Lemma split_commas_no_comma (s p : str) :
  In p (CreateProjectPage.split_commas s) -> ~ In 44%N p.
Proof.
  revert p. induction s as [|c s IH]; simpl; intros p.
  - intros [<- | []]. tauto.
  - destruct (c =? 44)%N eqn:E.
    + intros [<- | H]; [tauto | exact (IH p H)].
    + apply N.eqb_neq in E.
      destruct (CreateProjectPage.split_commas s) as [|q qs] eqn:Es.
      * intros [<- | []]. simpl. intuition congruence.
      * intros [<- | H].
        -- simpl. intros [H | H]; [congruence|].
           exact (IH q (or_introl eq_refl) H).
        -- exact (IH p (or_intror H)).
Qed.

Lemma join_commas_cons (c : code_unit) (p : str) (ps : list str) :
  join_commas ((c :: p) :: ps) = c :: join_commas (p :: ps).
Proof. destruct ps; reflexivity. Qed.

Lemma join_split_commas (s : str) :
  join_commas (CreateProjectPage.split_commas s) = s.
Proof.
  induction s as [|c s IH]; simpl; [reflexivity|].
  destruct (c =? 44)%N eqn:E.
  - apply N.eqb_eq in E. subst c.
    pose proof (split_commas_nonempty s) as Hne.
    destruct (CreateProjectPage.split_commas s) as [|q qs]; [congruence|].
    simpl in *. rewrite IH. reflexivity.
  - pose proof (split_commas_nonempty s) as Hne.
    destruct (CreateProjectPage.split_commas s) as [|q qs]; [congruence|].
    rewrite join_commas_cons, IH. reflexivity.
Qed.
(** The statement at a key found without regard to case, and at a key
    found nowhere. *)
Lemma resolved_column_is_a_match_witness :
  ((("STATUS" = "#" /\ normalized "t.status" = "#")
    \/ (In "STATUS" ["id"; "STATUS"; "#"]
        /\ column_matches "t.status" "STATUS" = true)))
  /\ resolve_column "owner" ["id"; "STATUS"; "#"] = None.
Proof.
  destruct (resolved_column_is_a_match "t.status" ["id"; "STATUS"; "#"])
    as [Hsome _].
  destruct (resolved_column_is_a_match "owner" ["id"; "STATUS"; "#"])
    as [_ Hnone].
  split.
  - apply Hsome; reflexivity.
  - apply Hnone; [discriminate|].
    intros col Hin; simpl in Hin.
    repeat (destruct Hin as [<-|Hin]; [reflexivity|]); contradiction.
Defined.

Lemma find_column_matches (key : string) (cols : list string) :
  find (column_matches key) cols
  = find (fun col => String.eqb (normalized col) (normalized key)) cols.
Proof.
  induction cols as [|col rest IH]; simpl; [reflexivity|].
  rewrite column_matches_normalized.
  now destruct (String.eqb (normalized col) (normalized key)).
Qed.

Lemma nodup_map_inj {A B} (f : A -> B) (l : list A) :
  NoDup (map f l) ->
  forall a b, In a l -> In b l -> f a = f b -> a = b.
Proof.
  induction l as [|x l IH]; simpl; intros Hnd a b Ha Hb Hf; [contradiction|].
  inversion Hnd as [|? ? Hx Hrest]; subst.
  destruct Ha as [<-|Ha], Hb as [<-|Hb]; auto.
  - exfalso; apply Hx; rewrite Hf; now apply in_map.
  - exfalso; apply Hx; rewrite <- Hf; now apply in_map.
Qed.

(** X9. When no two result columns have the same normalized name and none
    is the empty string, the loop resolves a key other than the index
    column to the same column as the strategies taken in priority order
    over the whole list: exact, then after the last dot without case, then
    whole name without case. *)
Theorem resolve_column_agrees_with_priority :
  forall (key : string) (available_cols : list string),
    normalized key <> "#" ->
    ~ In "" available_cols ->
    NoDup (map normalized available_cols) ->
    resolve_column key available_cols
    = resolve_by_priority key available_cols.
Proof.
  intros key cols Hkey Hne Hnd.
  assert (Hloop : resolve_column key cols = find (column_matches key) cols).
  { unfold resolve_column; cbv zeta.
    destruct (String.eqb_spec key "#") as [->|_]; [now elim Hkey|].
    destruct (String.eqb_spec (normalized key) "#"); [contradiction|].
    now apply fold_match_step_find. }
  rewrite Hloop; unfold resolve_by_priority.
  pose proof (find_column_matches key cols) as Hsame.
  rewrite Hsame.
  destruct (find (fun col => String.eqb col key) cols) as [c|] eqn:Hexact.
  - apply find_some in Hexact as [Hin Heq].
    apply String.eqb_eq in Heq; subst c.
    destruct (find (fun col => String.eqb (normalized col) (normalized key))
                cols) as [c'|] eqn:Hb.
    + apply find_some in Hb as [Hin' Heq'].
      apply String.eqb_eq in Heq'.
      f_equal; exact (nodup_map_inj normalized cols Hnd c' key Hin' Hin Heq').
    + pose proof (find_none _ _ Hb key Hin) as Hf; simpl in Hf.
      rewrite String.eqb_refl in Hf; discriminate Hf.
  - destruct (find (fun col => String.eqb (normalized col) (normalized key))
                cols) as [c'|] eqn:Hb; [reflexivity|].
    destruct (find (fun col => String.eqb (lower col) (lower key)) cols)
      as [c|] eqn:Hc; [| reflexivity].
    apply find_some in Hc as [Hin Heq]; apply String.eqb_eq in Heq.
    pose proof (find_none _ _ Hb c Hin) as Hf; simpl in Hf.
    rewrite (lower_eq_normalized c key Heq), String.eqb_refl in Hf.
    discriminate Hf.
Qed.

(** The statement at distinct bare names, a key with a table prefix. *)
Lemma resolve_column_agrees_with_priority_witness :
  resolve_column "Orders.Total" ["id"; "name"; "total"; "#"]
  = resolve_by_priority "Orders.Total" ["id"; "name"; "total"; "#"].
Proof.
  apply resolve_column_agrees_with_priority.
  - discriminate.
  - simpl; intros H; repeat (destruct H as [H|H]; [discriminate H|]); exact H.
  - repeat constructor; simpl; intros H;
      repeat (destruct H as [H|H]; [discriminate H|]); exact H.
Defined.

(* ================================================================= *)
(** ** Chart series: totals and empty series *)

Lemma counter_add_total (x : string) (d : pydict nat) :
  list_sum (dict_values (counter_add x d)) = S (list_sum (dict_values d))
  /\ (Forall (fun n => 1 <= n)%nat (dict_values d) ->
      Forall (fun n => 1 <= n)%nat (dict_values (counter_add x d))).
Proof.
  unfold dict_values; induction d as [|[k n] r [IHs IHf]]; simpl.
  - split; [reflexivity | repeat constructor].
  - destruct (String.eqb k x); simpl.
    + split; [reflexivity|].
      intros H; inversion H; subst; constructor; [lia | assumption].
    + rewrite IHs; split; [lia|].
      intros H; inversion H; subst; constructor; auto.
Qed.

Lemma counter_total (xs : list string) :
  forall d,
    list_sum (dict_values (fold_left counter_step xs d))
    = (list_sum (dict_values d) + length xs)%nat
    /\ (Forall (fun n => 1 <= n)%nat (dict_values d) ->
        Forall (fun n => 1 <= n)%nat
          (dict_values (fold_left counter_step xs d))).
Proof.
  induction xs as [|x rest IH]; intros d; simpl.
  - split; [lia | auto].
  - destruct (IH (counter_step d x)) as [IHs IHf].
    destruct (counter_add_total x d) as [Hs Hf].
    unfold counter_step in *; rewrite IHs, Hs; split; [lia | auto].
Qed.

Lemma column_texts_length (col : string) :
  forall data_rows_dict texts,
    column_texts col data_rows_dict = Ok texts ->
    (length texts <= length data_rows_dict)%nat.
Proof.
  induction data_rows_dict as [|row rest IH]; intros texts H;
    cbn [column_texts] in H.
  - injection H as <-; simpl; lia.
  - destruct (get_not_none col row) as [v|].
    + destruct (py_str v); [| discriminate H]; cbn [bind] in H.
      destruct (column_texts col rest) as [others|]; [| discriminate H].
      cbn [bind] in H; injection H as <-.
      specialize (IH others eq_refl); simpl; lia.
    + specialize (IH texts H); simpl; lia.
Qed.
(** ** Ties in the final sort *)

Lemma insert_sorted_class (k : Q) (x : Q * string) (l : list (Q * string)) :
  List.filter (fun p => Qeq_bool (fst p) k)
              (insert_sorted (fun a b => Qle_bool (fst b) (fst a)) x l)
  = if Qeq_bool (fst x) k
    then x :: List.filter (fun p => Qeq_bool (fst p) k) l
    else List.filter (fun p => Qeq_bool (fst p) k) l.
Proof.
  induction l as [|y l IH]; cbn [insert_sorted List.filter]; [reflexivity|].
  destruct (Qle_bool (fst y) (fst x)) eqn:E; cbn [List.filter]; [reflexivity|].
  rewrite IH.
  destruct (Qeq_bool (fst x) k) eqn:Ex, (Qeq_bool (fst y) k) eqn:Ey;
    try reflexivity.
  exfalso. apply Qeq_bool_iff in Ex, Ey.
  assert (H : Qle_bool (fst y) (fst x) = true)
    by (apply Qle_bool_iff; rewrite Ex, Ey; apply Qle_refl).
  congruence.
Qed.

Lemma sorted_by_class (k : Q) (l : list (Q * string)) :
  List.filter (fun p => Qeq_bool (fst p) k)
              (sorted_by (fun a b => Qle_bool (fst b) (fst a)) l)
  = List.filter (fun p => Qeq_bool (fst p) k) l.
Proof.
  induction l as [|x l IH]; [reflexivity|].
  unfold sorted_by in *. cbn [foldr]. rewrite insert_sorted_class, IH.
  reflexivity.
Qed.

Lemma keyed_lines l keyed :
  mapM (fun x => k <- sort_key x ;; Ok (k, x)) l = Ok keyed ->
  map snd keyed = l
  /\ Forall (fun p => sort_key (snd p) = Ok (fst p)) keyed.
Proof.
  intros H. apply mapM_Ok_Forall2 in H.
  induction H as [|x p l keyed Hx _ [IH1 IH2]]; [split; constructor|].
  destruct (sort_key x) as [k|] eqn:E; cbn [bind] in Hx; [|discriminate].
  injection Hx as <-. split.
  - cbn [map snd]. rewrite IH1. reflexivity.
  - constructor; [exact E | exact IH2].
Qed.

Lemma with_key_keyed k (ps : list (Q * string)) :
  Forall (fun p => sort_key (snd p) = Ok (fst p)) ps ->
  with_key k (map snd ps)
  = map snd (List.filter (fun p => Qeq_bool (fst p) k) ps).
Proof.
  unfold with_key. induction 1 as [|p ps Hp _ IH]; [reflexivity|].
  cbn [map List.filter]. unfold has_key at 1. rewrite Hp, IH.
  destruct (Qeq_bool (fst p) k); reflexivity.
Qed.

Lemma sorted_by_key_reverse_ties l l' k :
  sorted_by_key_reverse l = Ok l' -> with_key k l' = with_key k l.
Proof.
  unfold sorted_by_key_reverse.
  destruct (mapM _ l) as [keyed|] eqn:E; cbn [bind]; [|discriminate].
  intros [= <-]. destruct (keyed_lines _ _ E) as [Hsnd Hkey].
  assert (Hkey' : Forall (fun p => sort_key (snd p) = Ok (fst p))
                    (sorted_by (fun a b => Qle_bool (fst b) (fst a)) keyed))
    by (rewrite (sorted_by_Permutation (fun a b => Qle_bool (fst b) (fst a)) keyed);
        exact Hkey).
  rewrite (with_key_keyed k _ Hkey'), sorted_by_class, <- (with_key_keyed k _ Hkey),
    Hsnd.
  reflexivity.
Qed.

Lemma sort_summary_ties summary sorted s k :
  sort_summary summary = Ok sorted ->
  with_key k (bucket s sorted) = with_key k (bucket s summary).
Proof.
  unfold sort_summary.
  destruct (sorted_by_key_reverse (positive summary)) as [p|] eqn:Ep;
    cbn [bind]; [|discriminate].
  destruct (sorted_by_key_reverse (negative summary)) as [g|] eqn:Eg;
    cbn [bind]; [|discriminate].
  destruct (sorted_by_key_reverse (neutral summary)) as [u|] eqn:Eu;
    cbn [bind]; [|discriminate].
  intros [= <-].
  destruct s; cbn [bucket positive negative neutral];
    eapply sorted_by_key_reverse_ties; eassumption.
Qed.

Lemma keys_chosen_of_sublist rule all_themes n themes :
  sublist (keys (chosen_of rule all_themes n themes)) themes.
Proof.
  unfold chosen_of, keys. induction themes as [|t themes IH]; [constructor|].
  cbn [omap list_omap].
  destruct (entry_of rule all_themes n t);
    cbn [fmap option_fmap option_map map fst]; constructor; exact IH.
Qed.

(** The lines of a returned summary against the chosen themes, which come
    in the iteration order of the set of themes. *)
Lemma summary_ties theme_texts rule slot analyses summary :
  sort_summary (fill_summary (render theme_texts)
    (chosen_of rule (tally_of analyses) (length analyses)
       (unique_themes slot (tally_of analyses)))) = Ok summary ->
  sublist (keys (chosen_of rule (tally_of analyses) (length analyses)
                   (unique_themes slot (tally_of analyses))))
          (unique_themes slot (tally_of analyses))
  /\ forall s k,
       with_key k (bucket s summary)
       = with_key k (lines theme_texts s
           (chosen_of rule (tally_of analyses) (length analyses)
              (unique_themes slot (tally_of analyses)))).
Proof.
  intros H. split; [apply keys_chosen_of_sublist|].
  intros s k. rewrite (sort_summary_ties _ _ s k H), fill_summary_bucket.
  reflexivity.
Qed.

(** * The properties *)

(** ** Rating classifier *)

(** C1 (amended).  For a numeric value supplied for one of the four rating
    fields, both analyzers give the field's theme the polarity positive
    when the value is at least HIGH (7) and negative when it is at most LOW
    (4).  For a value strictly between LOW and HIGH the per-polarity
    analyzer of tt.py gives neutral, while the flat-catalog analyzer of
    rev2.py gives the theme no verdict at all. *)
Theorem rating_classifier (review : gmap string pyval) field theme rating x :
  (field, theme) ∈ rating_fields ->
  review !! field = Some rating ->
  as_number rating = Some x ->
  (at_least x RATING_THRESHOLD_HIGH ->
     dict_get theme (Rev2._analyze_numeric_ratings review) = Some Positive
     /\ dict_get theme (Tt._analyze_numeric_ratings review) = Some Positive)
  /\ (at_most x RATING_THRESHOLD_LOW ->
     dict_get theme (Rev2._analyze_numeric_ratings review) = Some Negative
     /\ dict_get theme (Tt._analyze_numeric_ratings review) = Some Negative)
  /\ (strictly_between RATING_THRESHOLD_LOW x RATING_THRESHOLD_HIGH ->
     dict_get theme (Rev2._analyze_numeric_ratings review) = None
     /\ dict_get theme (Tt._analyze_numeric_ratings review) = Some Neutral).
Proof.
  intros Hin Hget Hnum.
  assert (Hx : review !! field ≫= as_number = Some x)
    by (rewrite Hget; exact Hnum).
  assert (Hcases : forall hi lo : bool,
    ge_int x RATING_THRESHOLD_HIGH = hi ->
    le_int x RATING_THRESHOLD_LOW = lo ->
    dict_get theme (Rev2._analyze_numeric_ratings review)
      = (if hi then Some Positive else if lo then Some Negative else None)
    /\ dict_get theme (Tt._analyze_numeric_ratings review)
      = (if hi then Some Positive else if lo then Some Negative else Some Neutral)).
  { intros hi lo Hhi Hlo.
    unfold Rev2._analyze_numeric_ratings, Tt._analyze_numeric_ratings, rating_fields in *.
    cbn [fold_left].
    rewrite !rev2_rate_field_get, !tt_rate_field_get.
    repeat (apply elem_of_cons in Hin; destruct Hin as [Hin|Hin];
            [injection Hin as -> ->; cbn [String.eqb Ascii.eqb Bool.eqb];
             rewrite Hx, Hhi, Hlo; destruct hi, lo; split; reflexivity|]).
    inversion Hin. }
  split; [|split].
  - intros H. apply (Hcases true (le_int x RATING_THRESHOLD_LOW)); [|reflexivity].
    apply ge_int_at_least. exact H.
  - intros H. apply (Hcases false true).
    + apply (at_least_not_at_most x RATING_THRESHOLD_LOW); [reflexivity | exact H].
    + apply le_int_at_most. exact H.
  - intros H. apply strictly_between_neither in H as [H1 H2].
    apply (Hcases false false); assumption.
Qed.

Lemma rating_classifier_witness :
  dict_get "leadership" (Rev2._analyze_numeric_ratings sample_review) = Some Positive
  /\ dict_get "leadership" (Tt._analyze_numeric_ratings sample_review) = Some Positive.
Proof.
  apply (rating_classifier sample_review "leadership_management" "leadership"
           (VInt 7) (FFin (inject_Z 7))).
  - unfold rating_fields. do 2 apply list_elem_of_further. apply list_elem_of_here.
  - reflexivity.
  - reflexivity.
  - apply Qle_refl.
Defined.

(** A rating of 5 lies strictly between LOW and HIGH, and the flat-catalog
    analyzer records nothing for its theme. *)
Lemma rev2_rating_between_thresholds :
  r_mid !! "work_life_balance" = Some (VInt 5)
  /\ (RATING_THRESHOLD_LOW < 5 < RATING_THRESHOLD_HIGH)%Z
  /\ dict_get "work_life_balance" (Rev2._analyze_numeric_ratings r_mid)
     <> Some Neutral.
Proof.
  split; [reflexivity|]. split; [unfold RATING_THRESHOLD_LOW, RATING_THRESHOLD_HIGH; lia|].
  vm_compute. discriminate.
Qed.

(** ** Empty corpus *)

(** C2.  [generate_summary] of no reviews is the all-empty summary in both
    analyzers, and on no list of reviews does it end in a division by
    zero. *)
Theorem generate_summary_no_division_fault compound slot :
  (Rev2.generate_summary compound slot [] = Ok (Buckets [] [] [])
   /\ Tt.generate_summary compound slot [] = Ok (Buckets [] [] []))
  /\ forall reviews,
       Rev2.generate_summary compound slot reviews <> Raise ZeroDivisionError
       /\ Tt.generate_summary compound slot reviews <> Raise ZeroDivisionError.
Proof.
  split; [split; reflexivity|]. intros reviews. split.
  - destruct (mapM (Rev2.analyze_review compound) reviews) as [analyses|e] eqn:E.
    + destruct (summarize_Ok _ rev2_rule Rev2.theme_texts (keys Rev2.themes)
                  (rev2_analyze_review_Ok compound) rev2_rule_nonneg rev2_descriptions
                  slot _ _ E) as (summary & Hs & _).
      rewrite rev2_generate_summary, Hs. discriminate.
    + rewrite rev2_generate_summary, E. cbn [bind].
      apply mapM_Raise in E as (r & _ & Hr).
      apply rev2_analyze_review_Raise in Hr. subst. discriminate.
  - destruct (mapM (Tt.analyze_review compound) reviews) as [analyses|e] eqn:E.
    + destruct (summarize_Ok _ tt_rule Tt.theme_texts (keys Tt.themes)
                  (tt_analyze_review_Ok compound) tt_rule_nonneg tt_descriptions
                  slot _ _ E) as (summary & Hs & _).
      rewrite tt_generate_summary, Hs. discriminate.
    + rewrite tt_generate_summary, E. cbn [bind].
      apply mapM_Raise in E as (r & _ & Hr).
      apply tt_analyze_review_Raise in Hr. subst. discriminate.
Qed.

* [About this task] From the first line of the listing above through the line that contains "- apply Hsome; reflexivity.", set down each line without alteration, and nothing else.

* [Solution]
Lemma split_commas_no_comma (s p : str) :
  In p (CreateProjectPage.split_commas s) -> ~ In 44%N p.
Proof.
  revert p. induction s as [|c s IH]; simpl; intros p.
  - intros [<- | []]. tauto.
  - destruct (c =? 44)%N eqn:E.
    + intros [<- | H]; [tauto | exact (IH p H)].
    + apply N.eqb_neq in E.
      destruct (CreateProjectPage.split_commas s) as [|q qs] eqn:Es.
      * intros [<- | []]. simpl. intuition congruence.
      * intros [<- | H].
        -- simpl. intros [H | H]; [congruence|].
           exact (IH q (or_introl eq_refl) H).
        -- exact (IH p (or_intror H)).
Qed.

Lemma join_commas_cons (c : code_unit) (p : str) (ps : list str) :
  join_commas ((c :: p) :: ps) = c :: join_commas (p :: ps).
Proof. destruct ps; reflexivity. Qed.

Lemma join_split_commas (s : str) :
  join_commas (CreateProjectPage.split_commas s) = s.
Proof.
  induction s as [|c s IH]; simpl; [reflexivity|].
  destruct (c =? 44)%N eqn:E.
  - apply N.eqb_eq in E. subst c.
    pose proof (split_commas_nonempty s) as Hne.
    destruct (CreateProjectPage.split_commas s) as [|q qs]; [congruence|].
    simpl in *. rewrite IH. reflexivity.
  - pose proof (split_commas_nonempty s) as Hne.
    destruct (CreateProjectPage.split_commas s) as [|q qs]; [congruence|].
    rewrite join_commas_cons, IH. reflexivity.
Qed.
(** The statement at a key found without regard to case, and at a key
    found nowhere. *)
Lemma resolved_column_is_a_match_witness :
  ((("STATUS" = "#" /\ normalized "t.status" = "#")
    \/ (In "STATUS" ["id"; "STATUS"; "#"]
        /\ column_matches "t.status" "STATUS" = true)))
  /\ resolve_column "owner" ["id"; "STATUS"; "#"] = None.
Proof.
  destruct (resolved_column_is_a_match "t.status" ["id"; "STATUS"; "#"])
    as [Hsome _].
  destruct (resolved_column_is_a_match "owner" ["id"; "STATUS"; "#"])
    as [_ Hnone].
  split.
  - apply Hsome; reflexivity.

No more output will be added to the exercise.